The word translated “speaking” is laloun, a present participle, meaning ongoing, continuous action. Not “the Spirit will give you a speech,” more like “the Spirit will be speaking, continuously, through you in that moment.” It’s an active, real-time presence, not a downloaded script.
And the phrase “of your Father” is tender and deliberate. Not “the Spirit of God” in the abstract, distant sense, but Your Father. This is the same relational intimacy Jesus teaches throughout the Sermon on the Mount, here in the middle of a persecution warning. The One speaking through you is not a force. He is a Father who knows you are in the room and has not left you there alone.
The World Then
The disciples were being sent into a world where the synagogue was both the center of Jewish religious life and, in many communities, the local seat of judgment and discipline. Being brought before a synagogue council wasn’t just a religious inconvenience. It could mean public shame, expulsion from community, loss of livelihood, and family rupture.

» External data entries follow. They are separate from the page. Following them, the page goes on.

Lemma wsteps_tail base w w' n :
  writer_ok base w → rtc (wstep smooth) w w' →
  tail_length (w_disk w) ≤ n + w_ops_since_save w →
  writer_ok base w' ∧ tail_length (w_disk w') ≤ n + w_ops_since_save w'.
Proof.
  intros W Hr. revert W. induction Hr as [|w1 w2 w3 Hs _ IH]; intros W L; [done|].
  destruct Hs as [io req w r w' Sm U Hh].
  pose proof (wstep_ok _ _ _ W (wstep_handle _ _ _ _ _ _ (smooth_benign _ Sm) U Hh)) as W'.
  apply IH; [done|].
  apply handle_inv in Hh as (d & h & E & R & _ & Hs). rewrite (smo_append _ Sm) in E.
  pose proof (dispatch_tail _ _ _ _ _ _ _ _ _ (wok_durable _ _ W) E) as T.
  pose proof (dispatch_durable _ _ _ _ _ _ _ _ _ (wok_durable _ _ W) U E) as D.
  destruct Hs as [(Eo & Ed & _)|(Eo & Ed & _)]; rewrite Eo, Ed; [lia|].
  rewrite (smo_save _ Sm), (save_ok_tail _ _ _ D). lia.
Qed.

(** *** A crash in the middle of an append *)

Lemma durable_torn base p d op n :
  durable base p d → (op_seq p < u64_max)%Z →
  let d' := mkDisk (dk_idb d) (append_torn n (next_record op p) (dk_oplog d)) in
  reopen base d' ≃ p ∨ reopen base d' ≃ next_state op p.
Proof.
  intros D U d'. destruct (dur_clean _ _ _ D) as (rs & E & B).
  destruct (decide (n < length (line (next_record op p)))) as [Hn|Hn].
  - assert (read_all (dk_oplog d') =
      wire_record <$> (if decide (n = length (encode (next_record op p)))
                       then rs ++ [next_record op p] else rs)) as R.
    { rewrite <-read_torn by done. unfold d'. simpl. unfold append_torn.
      by rewrite E. }
    unfold reopen. rewrite R, replay_wire. change (load_from (dk_idb d')) with (load_from (dk_idb d)).
    change (match load_from (dk_idb d) with Some s => apply_state s base | None => base end)
      with (opened base d).
    case_decide; [right|left]; [rewrite replay_app|]; rewrite <-(reopen_holds _ _ _ E).
    + apply (proj1 (replay_next _ _ _ _ D U)).
    + apply D.
  - right. pose proof (durable_journaled _ _ _ op D U) as D'.
    unfold d', append_torn. rewrite take_ge by lia. apply D'.
Qed.
(* ===== verification/Samples.v ===== *)
(** Concrete instances of the parameters of the model (the JSON line codec and
    [postcard]), a sample image and its project: they show that the hypotheses
    of the theorems can hold together. *)

From Stdlib Require Import Strings.Byte.
From S2P Require Import Prelude Data Ops OpsFacts Journal Persist Activity.
Import Data.Types.

(** ** Countable state *)

#[export] Instance CompositeKind_countable : Countable CompositeKind.
Proof.
  refine (inj_countable' (λ k, match k with Struct => 0 | Union => 1 | Enum => 2 end)
            (λ n, match n with 0 => Struct | 1 => Union | _ => Enum end) _). by intros [].
Defined.
#[export] Instance Field_countable : Countable Field.
Proof.
  refine (inj_countable' (λ f, (fd_name f, fd_ty f, fd_offset f, fd_bit_offset f))
            (λ '(a, b, c, d), mkField a b c d) _). by intros [].
Defined.
#[export] Instance EnumVariant_countable : Countable EnumVariant.
Proof.
  refine (inj_countable' (λ f, (ev_name f, ev_value f)) (λ '(a, b), mkVariant a b) _).
  by intros [].
Defined.
#[export] Instance CompositeType_countable : Countable CompositeType.
Proof.
  refine (inj_countable' (λ t, (ct_kind t, ct_name t, ct_size t, ct_align t, ct_fields t, ct_variants t))
            (λ '(a, b, c, d, e, f), mkComposite a b c d e f) _). by intros [].
Defined.
#[export] Instance DataTypeManager_countable : Countable DataTypeManager.
Proof.
  refine (inj_countable' (λ t, (named t, composites t, signatures t))
            (λ '(a, b, c), mkTypes a b c) _). by intros [].
Defined.
#[export] Instance StackVariable_countable : Countable StackVariable.
Proof.
  refine (inj_countable' (λ v, (sv_name v, sv_ty v, sv_offset v, sv_size v))
            (λ '(a, b, c, d), mkVar a b c d) _). by intros [].
Defined.
#[export] Instance StackFrame_countable : Countable StackFrame.
Proof.
  refine (inj_countable' (λ f, (fr_local_size f, fr_arg_size f, fr_return_addr_offset f,
                                fr_locals f, fr_args f))
            (λ '(a, b, c, d, e), mkFrame a b c d e) _). by intros [].
Defined.
#[export] Instance AliasEvent_countable : Countable AliasEvent.
Proof.
  refine (inj_countable' (λ e, (al_va e, al_old_name e, al_new_name e, al_source e, al_seq e))
            (λ '(a, b, c, d, e), mkAlias a b c d e) _). by intros [].
Defined.
#[export] Instance ActivityEvent_eq_dec : EqDecision ActivityEvent.
Proof. solve_decision. Defined.
#[export] Instance ActivityEvent_countable : Countable ActivityEvent.
Proof.
  refine (inj_countable' (λ e, (ae_timestamp e, ae_project_id e, ae_client_id e, ae_op_summary e, ae_seq e))
            (λ '(a, b, c, d, e), mkEvent a b c d e) _). by intros [].
Defined.

(** A snapshot as a tuple. *)
Definition state_fields (s : ProjectState) :=
  (st_image_path s, st_image_sha256 s, st_symbols s, st_comments_addr s, st_comments_func s,
   st_types s, st_function_frames s, st_typed_globals s, st_function_signatures s, st_focus s,
   st_seq s, st_version s, st_function_memory s, st_alias_history s).
Definition state_of_fields :=
  λ '(a, b, c, d, e, f, g, h, i, j, k, l, m, n), mkState a b c d e f g h i j k l m n.
Lemma state_of_fields_of s : state_of_fields (state_fields s) = s.
Proof. by destruct s. Qed.

(** ** The codecs *)

#[export] Instance sample_record_codec : LineCodec JournalRecord :=
  SampleCodec.sample_codec wire_record.
#[export] Instance sample_record_laws : LineCodecLaws JournalRecord wire_record :=
  SampleCodec.sample_laws wire_record.
#[export] Instance sample_event_codec : LineCodec ActivityEvent :=
  SampleCodec.sample_codec id.

(** A snapshot as the digits of its number, closed by a brace. *)
#[export] Instance sample_postcard : Postcard := {|
  to_allocvec s := SampleCodec.digits (countable.encode (state_fields s)) ++ [x7d];
  take_state bs :=
    p ← SampleCodec.parse_digits bs;
    f ← countable.decode p;
    Some (state_of_fields f, []);
  take_state_v2 _ := None
|}.

#[export] Instance sample_postcard_laws : PostcardLaws.
Proof.
  constructor. intros s. unfold take_state, to_allocvec. simpl.
  rewrite SampleCodec.parse_digits_digits. simpl.
  rewrite countable.decode_encode.
  change (Some (state_of_fields (state_fields s), @nil byte) = Some (s, [])).
  by rewrite state_of_fields_of.
Qed.

(** ** A sample image: one function with a named entry point *)

Definition sample_base : Project :=
  open_base "a.exe" "sha" {[ 0x1000%Z := Functions.mkFunction 0 0x1000 [] [] None None ]}
    {[ 0x1000%Z := mkSymbol "entry" Function_ ]} (mkTypes ∅ ∅ ∅) ∅ ∅ ∅ 0x1000.

Definition empty_disk : Disk := mkDisk None None.

Lemma sample_base_wf : wf_project sample_base.
Proof. split; intros ?? E; simpl in E; by rewrite lookup_empty in E. Qed.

Beyond that, Roman governors held the power of life and death. Being dragged before Pilate or Herod or a regional prefect was not a debate. It was a life-or-death interrogation by someone with soldiers behind him.
In that world, the ability to speak clearly, persuasively, and without panic under pressure was not just admirable. It was survival. Rhetoric was a formal discipline. The powerful hired trained orators. Ordinary fishermen and tradesmen had no such training and no such standing.

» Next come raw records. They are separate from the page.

(** Backfilling the feed keeps it in time order and within its capacity. *)
Theorem merge_events_ordered log extra :
  StronglySorted (key_le ae_timestamp) log → length log ≤ ACTIVITY_CAPACITY →
  StronglySorted (key_le ae_timestamp) (merge_events log extra) ∧
  length (merge_events log extra) ≤ ACTIVITY_CAPACITY ∧
  (length (extra ++ log) ≤ ACTIVITY_CAPACITY → merge_events log extra ≡ₚ extra ++ log).
Proof.
  intros S L. split; [by apply merge_events_sorted|]. split; [by apply merge_events_length|].
  intros L2. unfold merge_events. destruct extra as [|e extra]; [done|].
  pose proof (sort_by_key_perm ae_timestamp ((e :: extra) ++ log)) as P.
  rewrite last_n_all; [done|]. by rewrite P.
Qed.

(** ** The theorems at concrete inputs *)

Definition sample_io : IoEnv := mkIo AppendOk AppendOk 1700000000 SaveOk.
Definition sample_op : Op := RenameSymbol 0x1000 "main" User None None.
Definition sample_start : Writer := start 7 sample_base empty_disk None [].
Definition sample_after : Writer := snd (handle sample_io (Apply "ui" sample_op) sample_start).

Lemma sample_smooth : smooth sample_io.
Proof. done. Qed.
Lemma sample_step (P : IoEnv → Prop) : P sample_io → wstep P sample_start sample_after.
Proof.
  intros HP. eapply (wstep_handle P sample_io (Apply "ui" sample_op)); [done|done|].
  apply surjective_pairing.
Qed.
Lemma sample_lives : rtc (lives sample_base) sample_start sample_after.
Proof. apply rtc_once, lives_serve, sample_step, smooth_benign, sample_smooth. Qed.
Lemma sample_clean : journal_holds empty_disk [].
Proof. done. Qed.
Lemma sample_u64 : is_u64 (op_seq (reopen sample_base empty_disk)).
Proof. split; done. Qed.

Lemma writer_refines_editor_witness : rtc edits (sample_base, ∅) (editor sample_after).
Proof.
  exact (writer_refines_editor sample_base empty_disk [] 7 None [] sample_after
           sample_clean sample_u64 sample_lives).
Defined.

Lemma writer_durable_witness : reopen sample_base (w_disk sample_after) ≃ w_project sample_after.
Proof.
  exact (proj1 (writer_durable sample_base empty_disk [] 7 None [] sample_after
                  sample_clean sample_u64 sample_lives)).
Defined.

Lemma writer_crash_atomic_witness :
  ∃ r p' d' h',
    dispatch (AppendFailed 3) (Apply "ui" sample_op) sample_base empty_disk ∅ = (r, p', d', h') ∧
    is_ok r = false.
Proof.
  destruct (dispatch (AppendFailed 3) (Apply "ui" sample_op) sample_base empty_disk ∅)
    as [[[r p'] d'] h'] eqn:E.
  exists r, p', d', h'. split; [done|].
  exact (proj1 (writer_crash_atomic sample_base empty_disk [] 7 None [] sample_start
    (Apply "ui" sample_op) 3 r p' d' h' sample_clean sample_u64 (rtc_refl _ _) eq_refl E)).
Defined.

Lemma journal_tail_bounded_witness : tail_length (w_disk sample_after) ≤ 255.
Proof.
  exact (proj1 (journal_tail_bounded sample_base empty_disk [] 7 None [] sample_after
    sample_clean sample_u64 (rtc_once _ _ (sample_step _ sample_smooth)))).
Defined.

Lemma apply_undo_redo_witness :
  ∃ w2, w_project w2 ≈ sample_base.
Proof.
  destruct (handle sample_io (Apply "ui" sample_op) sample_start) as [r1 w1] eqn:E1.
  destruct (handle sample_io (UndoLast "ui") w1) as [r2 w2] eqn:E2.
  destruct (handle sample_io (RedoLast "ui") w2) as [r3 w3] eqn:E3.
  exists w2.
  exact (proj1 (proj2 (apply_undo_redo "ui" sample_op sample_start sample_io sample_io sample_io
    r1 r2 r3 w1 w2 w3 sample_base_wf eq_refl (mk_is_Some _ _ eq_refl) eq_refl eq_refl eq_refl
    E1 E2 E3))).
Defined.

Definition sample_other : IoEnv * WriteRequest :=
  (sample_io, Apply "agent" (SetGlobalType 0x2000 (Int 32) None)).

Lemma sample_other_edit : Forall (other_edit "ui" sample_op) [sample_other].
Proof.
  apply Forall_singleton. split; [done|]. exists "agent", (SetGlobalType 0x2000 (Int 32) None).
  split; [done|]. split; [done|]. apply (bool_decide_unpack _). vm_compute. exact I.
Qed.

Lemma undo_across_clients_witness :
  ∃ w3, w_project w3 ≈ exec (SetGlobalType 0x2000 (Int 32) None) sample_base.
Proof.
  destruct (handle sample_io (Apply "ui" sample_op) sample_start) as [r1 w1] eqn:E1.
  destruct (writer_loop [sample_other] w1) as [rs w2] eqn:E2.
  destruct (handle sample_io (UndoLast "ui") w2) as [r2 w3] eqn:E3.
  exists w3.
  exact (proj2 (undo_across_clients "ui" sample_op [sample_other] sample_start sample_io sample_io
    r1 rs r2 w1 w2 w3 sample_base_wf eq_refl (mk_is_Some _ _ eq_refl) eq_refl eq_refl
    sample_other_edit E1 E2 E3)).
Defined.

Lemma failed_append_diverges_witness :
  ∃ r p' d' h',
    dispatch AppendUnopened (Apply "ui" sample_op) sample_base empty_disk ∅ = (r, p', d', h') ∧
    p' ≃ exec sample_op sample_base ∧ reopen sample_base d' ≃ sample_base.
Proof.
  destruct (dispatch AppendUnopened (Apply "ui" sample_op) sample_base empty_disk ∅)
    as [[[r p'] d'] h'] eqn:E.
  exists r, p', d', h'. split; [done|].
  pose proof (failed_append_diverges sample_base sample_start "ui" sample_op r p' d' h'
    (start_ok _ _ _ _ _ _ sample_clean sample_u64) E) as (_ & P & _ & _ & D).
  split; [exact P|exact D].
Defined.

Lemma two_writers_lose_edit_witness :
  let o1 := sample_op in let o2 := SetGlobalType 0x2000 (Int 32) None in
  reopen sample_base
    (mkDisk None (append (next_record o2 sample_base) (append (next_record o1 sample_base) None)))
  ≃ exec o1 sample_base.
Proof.
  exact (two_writers_lose_edit sample_base empty_disk [] sample_op
           (SetGlobalType 0x2000 (Int 32) None) sample_clean sample_u64 eq_refl).
Defined.

Lemma op_undo_redo_witness :
  undo (fst (apply_to sample_op sample_base)) (snd (apply_to sample_op sample_base)) ≈ sample_base.
Proof.
  exact (proj1 (op_undo_redo sample_op sample_base _ _ sample_base_wf eq_refl
                  (surjective_pairing _))).
Defined.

Jesus looks at that gap and says it doesn’t matter. The Spirit will speak.
An Echo in History
In Acts 6 and 7, Stephen, one of the first deacons of the early church, is seized and brought before the Sanhedrin on false charges. Luke notes that his accusers “could not stand up against the wisdom the Spirit gave him as he spoke.” Before the council, Stephen delivers one of the longest and most theologically sweeping speeches in the entire New Testament, a panoramic retelling of Israel’s history leading straight to Jesus. He is not a trained rabbi. He is a table-server. And yet the room cannot answer him.
Matthew 10:20 in action.
The pattern repeats through church history. Peter, who denied Jesus three times in a courtyard, stands before the same council weeks later and speaks with such clarity that they can only marvel, noting “that these men had been with Jesus.” Perpetua, a young noblewoman martyred in Carthage in 203 AD, kept a prison diary that has survived to this day. Her account of standing before her father and the Roman proconsul is remarkable for its calm. She knew what she was going to say because she wasn’t the only one saying it.
The Living Edge
Most of us will never stand before a governor, but most of us know what it feels like to be in a room, or a conversation, or a moment, where speaking the truth is costly. Where the easier thing is silence. Where you don’t quite know how to say what you know needs to be said.

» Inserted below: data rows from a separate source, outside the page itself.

(** The index built from the dump's memory list is sorted, without overlap
    and fully merged, and holds exactly the bytes of the list's entries. *)
Theorem from_unified_correct mmap es :
  wf_regions mmap (raw_regions es) →
  let m := from_unified (Some es) in
  wf_regions mmap (regions m) ∧ merged (regions m) ∧
  (∀ va, byte_at mmap (regions m) va = byte_at mmap (raw_regions es) va) ∧
  (∀ va, mapped (regions m) va = mapped (raw_regions es) va).
Proof.
  intros W. unfold from_unified.
  pose proof (index_entries es [] 0%Z false false) as X.
  destruct (foldl index_entry _ es) as [[[rs t] s32] s64]. destruct X as (-> & _ & _ & _).
  simpl. change (sort_by_key va_start _) with (raw_regions es).
  destruct (raw_regions es) as [|cur rest] eqn:E; [split; [by split; constructor|done]|].
  destruct (merge_from_spec _ _ _ W) as (I1 & I2 & I3 & _).
  split; [done|]. split; [by eapply merge_from_merged|]. done.
Qed.

(** The coverage numerator is the number of addresses of the range that the
    dump holds; in particular it never exceeds the range's size. *)
Theorem coverage_counts mmap m base n :
  wf_regions mmap (regions m) → 0 < n → (0 ≤ base)%Z → (base + Z.of_nat n ≤ u64_max)%Z →
  covered_bytes m base (Z.of_nat n) = count (mapped (regions m)) base n ∧
  (0 ≤ covered_bytes m base (Z.of_nat n) ≤ Z.of_nat n)%Z.
Proof.
  intros W N B U. destruct (covered_skip _ _ base n W) as [Wd Kd].
  pose proof (count_bounds (mapped (regions m)) base n) as K.
  assert (covered_bytes m base (Z.of_nat n) = count (mapped (regions m)) base n) as ->; [|done].
  unfold covered_bytes. rewrite (proj2 (Z.eqb_neq _ _)) by lia.
  rewrite sat_add_small by (mach || done).
  rewrite (covered_loop_spec mmap); [by rewrite Kd, Z.add_0_l|done|done|].
  rewrite Kd. mach.
Qed.
(* ===== verification/Cfg.v ===== *)
(** Control-flow graph analyses over adjacency lists: [src/decompiler/ssa/cfg.rs]
    (reverse postorder, Cooper-Harvey-Kennedy dominators, dominance frontiers,
    iterated frontiers) and [src/decompiler/structure/pdom.rs] (post-dominators).

    A node is the [nat] of its index; the vectors indexed by nodes are lists.
    The loops run on fuel; [None] is running out of it, and the theorems of
    CfgDom, CfgFrontier and Pdom show the fuel given here is enough. *)

From S2P Require Import Prelude.

(** [succ[u]]; out of range is a panic, excluded by [wf_adj]. *)
Definition adj (g : list (list nat)) (u : nat) : list nat := default [] (g !! u).

(** *** [reverse_postorder] *)

Definition usize_max : Z := u64_max.

(** The state of the depth-first search: the stack of nodes with their cursors,
    top first. *)
Record Dfs := mkDfs {
  d_visited : list bool;
  d_postorder : list Z;
  d_order : list nat;
  d_stack : list (nat * nat)
}.

(** One round of [while let Some(top) = stack.last_mut()]. *)
Definition dfs_step (succ : list (list nat)) (s : Dfs) : option Dfs :=
  match d_stack s with
  | [] => None
  | (node, next) :: stack =>
      let visited :=
        if decide (d_visited s !! node = Some true) then d_visited s
        else <[node := true]> (d_visited s) in
      match adj succ node !! next with
      | Some t =>
          let stack := (node, S next) :: stack in
          Some (mkDfs visited (d_postorder s) (d_order s)
                  (if decide (visited !! t = Some true) then stack else (t, 0) :: stack))
      | None =>
          Some (mkDfs visited (<[node := Z.of_nat (length (d_order s))]> (d_postorder s))
                  (d_order s ++ [node]) stack)
      end
  end.

Fixpoint dfs_loop (fuel : nat) (succ : list (list nat)) (s : Dfs) : option Dfs :=
  match fuel with
  | 0 => None
  | S fuel =>
      match dfs_step succ s with
      | None => Some s
      | Some s => dfs_loop fuel succ s
      end
  end.

(** A round consumes an edge or finishes a node. *)
Definition dfs_fuel (succ : list (list nat)) : nat :=
  S (sum_list (map (λ l, S (length l)) succ)).

Definition reverse_postorder (succ : list (list nat)) (entry : nat)
    : option (list Z * list nat) :=
  let n := length succ in
  s ← dfs_loop (dfs_fuel succ) succ
        (mkDfs (replicate n false) (replicate n usize_max) [] [(entry, 0)]);
  Some (d_postorder s, reverse (d_order s)).

(** *** [build_idom] *)

Definition rank (postorder : list Z) (v : nat) : Z := default usize_max (postorder !! v).
Definition parent (idom : list (option nat)) (v : nat) : option nat := mjoin (idom !! v).

(** [while postorder[a] < postorder[b] { a = idom[a].unwrap_or(a) }] *)
Fixpoint climb (fuel : nat) (postorder : list Z) (idom : list (option nat)) (a b : nat)
    : option nat :=
  if (rank postorder a <? rank postorder b)%Z then
    match fuel with
    | 0 => None
    | S fuel => climb fuel postorder idom (default a (parent idom a)) b
    end
  else Some a.

(** [intersect] *)
Fixpoint intersect (fuel : nat) (postorder : list Z) (idom : list (option nat)) (a b : nat)
    : option nat :=
  if decide (a = b) then Some a
  else
    match fuel with
    | 0 => None
    | S fuel' =>
        a ← climb fuel postorder idom a b;
        b ← climb fuel postorder idom b a;
        intersect fuel' postorder idom a b
    end.

(** The loop over the predecessors of one node. *)
Fixpoint fold_preds (fuel : nat) (postorder : list Z) (idom : list (option nat))
    (preds : list nat) (new_idom : option nat) : option (option nat) :=
  match preds with
  | [] => Some new_idom
  | p :: preds =>
      match parent idom p with
      | None => fold_preds fuel postorder idom preds new_idom
      | Some _ =>
          match new_idom with
          | None => fold_preds fuel postorder idom preds (Some p)
          | Some cur =>
              m ← intersect fuel postorder idom p cur;
              fold_preds fuel postorder idom preds (Some m)
          end
      end
  end.

(** One node of a pass: the new vector and whether it changed. *)
Definition process_node (postorder : list Z) (pred : list (list nat)) (entry : nat)
    (idom : list (option nat)) (node : nat) : option (list (option nat) * bool) :=
  if decide (node = entry) then Some (idom, false)
  else
    match adj pred node with
    | [] => Some (idom, false)
    | preds =>
        new_idom ← fold_preds (2 * length idom) postorder idom preds None;
        match new_idom with
        | Some ni =>
            if decide (parent idom node = Some ni) then Some (idom, false)
            else Some (<[node := Some ni]> idom, true)
        | None => Some (idom, false)
        end
    end.

(** [for &node in &rpo] *)
Fixpoint pass (postorder : list Z) (pred : list (list nat)) (entry : nat)
    (rpo : list nat) (idom : list (option nat)) (changed : bool)
    : option (list (option nat) * bool) :=
  match rpo with
  | [] => Some (idom, changed)
  | node :: rpo =>
      '(idom, c) ← process_node postorder pred entry idom node;
      pass postorder pred entry rpo idom (changed || c)
  end.

(** [while changed] *)
Fixpoint idom_loop (fuel : nat) (postorder : list Z) (pred : list (list nat)) (entry : nat)
    (rpo : list nat) (idom : list (option nat)) : option (list (option nat)) :=
  match fuel with
  | 0 => None
  | S fuel =>
      '(idom, changed) ← pass postorder pred entry rpo idom false;
      if (changed : bool) then idom_loop fuel postorder pred entry rpo idom else Some idom
  end.

(** At most one round per node changes something, and one more sees no change. *)
Definition build_idom (succ pred : list (list nat)) (entry : nat) : option (list (option nat)) :=
  let n := length succ in
  '(postorder, rpo) ← reverse_postorder succ entry;
  idom_loop (S n) postorder pred entry rpo (<[entry := Some entry]> (replicate n None)).

(** *** [dominance_frontier] *)

(** [while Some(runner) != idom[b]]: every node passed gets [b]. *)
Fixpoint run_up (fuel : nat) (idom : list (option nat)) (b runner : nat)
    (df : list (gset nat)) : option (list (gset nat)) :=
  if decide (Some runner = parent idom b) then Some df
  else
    match fuel with
    | 0 => None
    | S fuel =>
        let df := alter (λ s, {[b]} ∪ s) runner df in
        match parent idom runner with
        | Some r => run_up fuel idom b r df
        | None => Some df
        end
    end.

Fixpoint frontier_preds (idom : list (option nat)) (b : nat) (preds : list nat)
    (df : list (gset nat)) : option (list (gset nat)) :=
  match preds with
  | [] => Some df
  | p :: preds =>
      df ← run_up (length idom) idom b p df;
      frontier_preds idom b preds df
  end.

Fixpoint frontier_nodes (pred : list (list nat)) (idom : list (option nat)) (nodes : list nat)
    (df : list (gset nat)) : option (list (gset nat)) :=
  match nodes with
  | [] => Some df
  | b :: nodes =>
      df ← (if decide (2 ≤ length (adj pred b)) then frontier_preds idom b (adj pred b) df
            else Some df);
      frontier_nodes pred idom nodes df
  end.

Definition dominance_frontier (succ pred : list (list nat)) (idom : list (option nat))
    : option (list (gset nat)) :=
  frontier_nodes pred idom (seq 0 (length succ)) (replicate (length succ) ∅).

(** *** [iterated_df] *)

(** [BTreeSet] iterates in ascending order. *)
Definition ascending (s : gset nat) : list nat := merge_sort le (elements s).

(** One popped block: the frontier's new blocks, pushed in ascending order. *)
Definition push_frontier (frontier : gset nat) (worklist : list nat) (result : gset nat)
    : list nat * gset nat :=
  foldl (λ '(worklist, result) y,
           if decide (y ∈ result) then (worklist, result)
           else (worklist ++ [y], {[y]} ∪ result))
    (worklist, result) (ascending frontier).

(** [None] when a block has no frontier in the vector: [df[b as usize]] panics. *)
Fixpoint idf_loop (fuel : nat) (df : list (gset nat)) (worklist : list nat) (result : gset nat)
    : option (gset nat) :=
  match vec_pop worklist with
  | None => Some result
  | Some (b, worklist) =>
      match fuel with
      | 0 => None
      | S fuel =>
          frontier ← df !! b;
          let '(worklist, result) := push_frontier frontier worklist result in
          idf_loop fuel df worklist result
      end
  end.

(** Every block enters the worklist once as a seed and once as a result. *)
Definition idf_fuel (df : list (gset nat)) (seed : gset nat) : nat :=
  size seed + size (⋃ df).

Definition iterated_df (df : list (gset nat)) (seed : gset nat) : option (gset nat) :=
  idf_loop (idf_fuel df seed) df (ascending seed) ∅.

(** *** [pdom.rs] *)

Definition virtual_exit (n_blocks : nat) : nat := n_blocks.

(** The loop that sends every exit block to the virtual exit: the extended
    successors and the virtual exit's predecessors. *)
Fixpoint glue_exits (i : nat) (ve : nat) (succ : list (list nat)) : list (list nat) * list nat :=
  match succ with
  | [] => ([], [])
  | s :: succ =>
      let '(succ, exits) := glue_exits (S i) ve succ in
      match s with
      | [] => ([ve] :: succ, i :: exits)
      | _ => (s :: succ, exits)
      end
  end.

(** [build_ipdom]: dominators of the reversed graph from the virtual exit. *)
Definition build_ipdom (succ pred : list (list nat)) : option (list (option nat)) :=
  let ve := virtual_exit (length succ) in
  let '(fwd_succ, exits) := glue_exits 0 ve succ in
  build_idom (pred ++ [exits]) (fwd_succ ++ [[]]) ve.

(** [pdt_children] *)
Definition pdt_children (ipdom : list (option nat)) : list (list nat) :=
  foldl (λ children '(i, p),
           match p with
           | Some parent => if decide (parent ≠ i) then alter (λ l, l ++ [i]) parent children
                            else children
           | None => children
           end)
    (replicate (length ipdom) []) (imap pair ipdom).

(** ** Examples of src/decompiler/ssa/cfg.rs and pdom.rs *)

Definition diamond_succ : list (list nat) := [[1; 2]; [3]; [3]; []].
Definition diamond_pred : list (list nat) := [[]; [0]; [0]; [1; 2]].

Example dominator_diamond :
  build_idom diamond_succ diamond_pred 0 = Some [Some 0; Some 0; Some 0; Some 0].
Proof. vm_compute. reflexivity. Qed.
Example frontier_diamond :
  dominance_frontier diamond_succ diamond_pred [Some 0; Some 0; Some 0; Some 0]
    = Some [∅; {[3]}; {[3]}; ∅].
Proof. vm_compute. reflexivity. Qed.
Example iterated_diamond : iterated_df [∅; {[3]}; {[3]}; ∅] {[1; 2]} = Some {[3]}.
Proof. vm_compute. reflexivity. Qed.
Example iterated_out_of_range : iterated_df [∅; {[5]}] {[1]} = None.
Proof. vm_compute. reflexivity. Qed.
Example post_dominator_diamond :
  build_ipdom diamond_succ diamond_pred = Some [Some 3; Some 3; Some 3; Some 4; Some 4].
Proof. vm_compute. reflexivity. Qed.
Example pdt_diamond :
  pdt_children [Some 3; Some 3; Some 3; Some 4; Some 4] = [[]; []; []; [0; 1; 2]; [3]].
Proof. vm_compute. reflexivity. Qed.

Matthew 10:20 isn’t only for martyrs. It’s for anyone who has ever opened their mouth to speak truth and felt completely inadequate to the task.
The promise is not that you will be eloquent. It is that you will not be alone. The Spirit of your Father, the one who knows you and loves you and sent you into this moment, is already speaking. Your part is to open your mouth and trust what comes out.
A Closing Thought
This is, quietly, one of the most humbling verses in Scripture for anyone who writes or speaks about faith. The words that land, the ones that reach someone at 2 in the morning or crack something open in a reader you’ll never meet, those don’t ultimately come from your cleverness or your craft. They come from The One speaking through you.
That’s not a reason to be lazy. It’s a reason to stay surrendered. Show up, open your mouth, pick up the pen, and let your Father do what only he can do through you.